--- What the task requires ---
Search the lines of the records for the word "Hlnk", and copy every line that has it.

══════════

(** bread: the locked, valid buffer of the block, with one more reference. *)
Lemma bview_bread s p order V held lck bno :
  idle s p -> bview s p order V held lck -> (0 < fuel)%nat -> bno ∉ lck ->
  is_Some (held !! bno) \/ (size held < NBUF)%nat -> default 0 (held !! bno) + 1 < 2 ^ 32 - 1 ->
  exists i bs', bread D bno s = Ret i (set_bufs bs' s) /\
    bview (set_bufs bs' s) p order V (<[bno := default 0 (held !! bno) + 1]> held) ({[bno]} ∪ lck) /\
    is_buf (set_bufs bs' s) i bno /\ b_data (bs' !!! i) = V bno /\
    forall k b, is_Some (held !! b) -> is_buf s k b -> is_buf (set_bufs bs' s) k b.
Proof.
  intros Hid Hv Hf Hnl Hav Hbound. pose proof Hv as [Hinv Hblk Hheld Hl1 Hl2 Hl3].
  pose proof (bi_len _ _ _ Hinv) as Hlen.
  assert (Hgo : forall i f, (i < NBUF)%nat -> bget_choice (bufs s) order bno = Some (i, f) ->
    sl_locked (b_lock (bufs s !!! i)) = false ->
    (forall bf, b_lock (f bf) = b_lock bf /\ b_next (f bf) = b_next bf /\ b_prev (f bf) = b_prev bf) ->
    b_dev (f (bufs s !!! i)) = D -> b_blockno (f (bufs s !!! i)) = bno ->
    b_refcnt (f (bufs s !!! i)) = default 0 (held !! bno) + 1 -> 0 <= default 0 (held !! bno) ->
    V bno = (if b_valid (f (bufs s !!! i)) then b_data (f (bufs s !!! i)) else read_block (disk s) bno) ->
    has_key D bno (bufs s !!! i) = true \/
      (b_refcnt (bufs s !!! i) = 0 /\ forall j, (j < NBUF)%nat -> has_key D bno (bufs s !!! j) = false) ->
    exists i bs', bread D bno s = Ret i (set_bufs bs' s) /\
      bview (set_bufs bs' s) p order V (<[bno := default 0 (held !! bno) + 1]> held) ({[bno]} ∪ lck) /\
      is_buf (set_bufs bs' s) i bno /\ b_data (bs' !!! i) = V bno /\
      forall k b, is_Some (held !! b) -> is_buf s k b -> is_buf (set_bufs bs' s) k b).
  { intros i f Hi Hch Hun Hlnk Hd Hb Hr Hpos HV Hold. exists i.
    set (bf := read_buf (pid_of s p) (blk s bno) f (bufs s !!! i)). exists (<[i := bf]> (bufs s)).
    assert (Hbb : b_blockno bf = bno) by exact Hb.
    assert (Hlt : <[i := bf]> (bufs s) !!! i = bf) by (apply list_lookup_total_insert_eq; lia).
    split.
    { apply (bread_eq s p order bno i f); try done; [intros bf'; apply Hlnk|by rewrite Hblk]. }
    split; [|split; [split; [done|]; simpl; rewrite Hlt; split; [by apply has_key_spec|done]
      |rewrite Hlt; split; [apply Hblk|]]].
    2: { intros k b [n Hn] (Hk1 & Hk2 & Hk3). split; [done|]. simpl.
      rewrite lookup_total_insert_dec by lia. destruct (decide (k = i)) as [->|]; [|by split].
      split; [|done]. apply has_key_spec. destruct Hold as [Hk|[Hz _]].
      - apply has_key_spec in Hk as [? ?], Hk2 as [? ?]. split; [exact Hd|]. congruence.
      - apply Hheld in Hn as (Hpos2 & j & Hj & Hkj & Hrj).
        assert (j = i) as -> by (by eapply (bview_key_unique s p order V held lck b)). lia. }
    eapply bview_ext; [apply (bview_set s p order V held lck i bf (blk s bno) ({[bno]} ∪ lck) Hv Hi)| |].
    - unfold bf, read_buf, bnext. apply Hlnk.
    - unfold bf, read_buf, bprev. apply Hlnk.
    - done.
    - change (b_refcnt bf) with (b_refcnt (f (bufs s !!! i))). lia.
    - done.
    - done.
    - by rewrite Hbb.
    - rewrite Hbb, decide_True by (by apply elem_of_union_l, elem_of_singleton). done.
    - rewrite Hbb. intros []. by apply elem_of_union_l, elem_of_singleton.
    - rewrite Hbb. intros b Hb'. rewrite elem_of_union, elem_of_singleton. split; [by intros [?|?]|by right].
    - intros b. unfold fset. rewrite Hbb. case_decide; [subst; apply Hblk|done].
    - rewrite Hbb. by f_equal. }
  destruct (find (fun i => has_key D bno (bufs s !!! i)) order) as [i|] eqn:Ef.
  - pose proof Ef as Ef'. apply find_some in Ef as [Hin Hk]. apply list_elem_of_In, (order_lt D s) in Hin; [|done].
    pose proof (proj1 (has_key_spec _ _) Hk) as [Hd Hb]. pose proof (bi_ref _ _ _ Hinv i Hin) as Href.
    assert (Hr : b_refcnt (bufs s !!! i) = default 0 (held !! bno)).
    { destruct (decide (b_refcnt (bufs s !!! i) = 0)) as [E|E].
      - destruct (held !! bno) as [n|] eqn:En; [|done]. apply Hheld in En as (Hp & j & Hj & Hkj & <-).
        assert (j = i) as -> by (by eapply (bview_key_unique s p order V held lck bno)). lia.
      - rewrite (proj2 (Hheld bno (b_refcnt (bufs s !!! i)))); [done|]. split; [lia|]. by exists i. }
    apply (Hgo i incref); try done.
    + unfold bget_choice. by rewrite Ef'.
    + by apply (Hl2 bno).
    + unfold incref. cbn [b_refcnt set_b_refcnt]. rewrite Hr. apply u32_small. lia.
    + lia.
    + rewrite <- Hblk. by rewrite (blk_cached s order bno i Hinv Hin Hk).
    + by left.
  - assert (Hno : forall j, (j < NBUF)%nat -> has_key D bno (bufs s !!! j) = false).
    { intros j Hj. apply (find_none _ _ Ef). apply list_elem_of_In. by apply (order_lt D s). }
    assert (Hnone : held !! bno = None).
    { destruct (held !! bno) as [n|] eqn:E; [|done]. apply Hheld in E as (_ & j & Hj & Hk & _).
      by rewrite Hno in Hk. }
    destruct Hav as [[n Hn]|Hsz]; [congruence|].
    destruct (bview_free s p order V held lck Hv Hsz) as [i Ei]. pose proof Ei as Ei'.
    apply find_some in Ei as [Hin Hz]. apply in_rev, list_elem_of_In, (order_lt D s) in Hin; [|done].
    apply Z.eqb_eq in Hz. rewrite Hnone in Hgo |- *. apply (Hgo i (recycle D bno)); try done.
    + unfold bget_choice. by rewrite Ef, Ei'.
    + by apply (bi_unref _ _ _ Hinv i Hin).
    + rewrite <- Hblk. by apply blk_uncached.
    + right. split; [done|exact Hno].
Qed.
End bread.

══════════

--- Result of the task ---
  { intros i f Hi Hch Hun Hlnk Hd Hb Hr Hpos HV Hold. exists i.
    { apply (bread_eq s p order bno i f); try done; [intros bf'; apply Hlnk|by rewrite Hblk]. }
    - unfold bf, read_buf, bnext. apply Hlnk.
    - unfold bf, read_buf, bprev. apply Hlnk.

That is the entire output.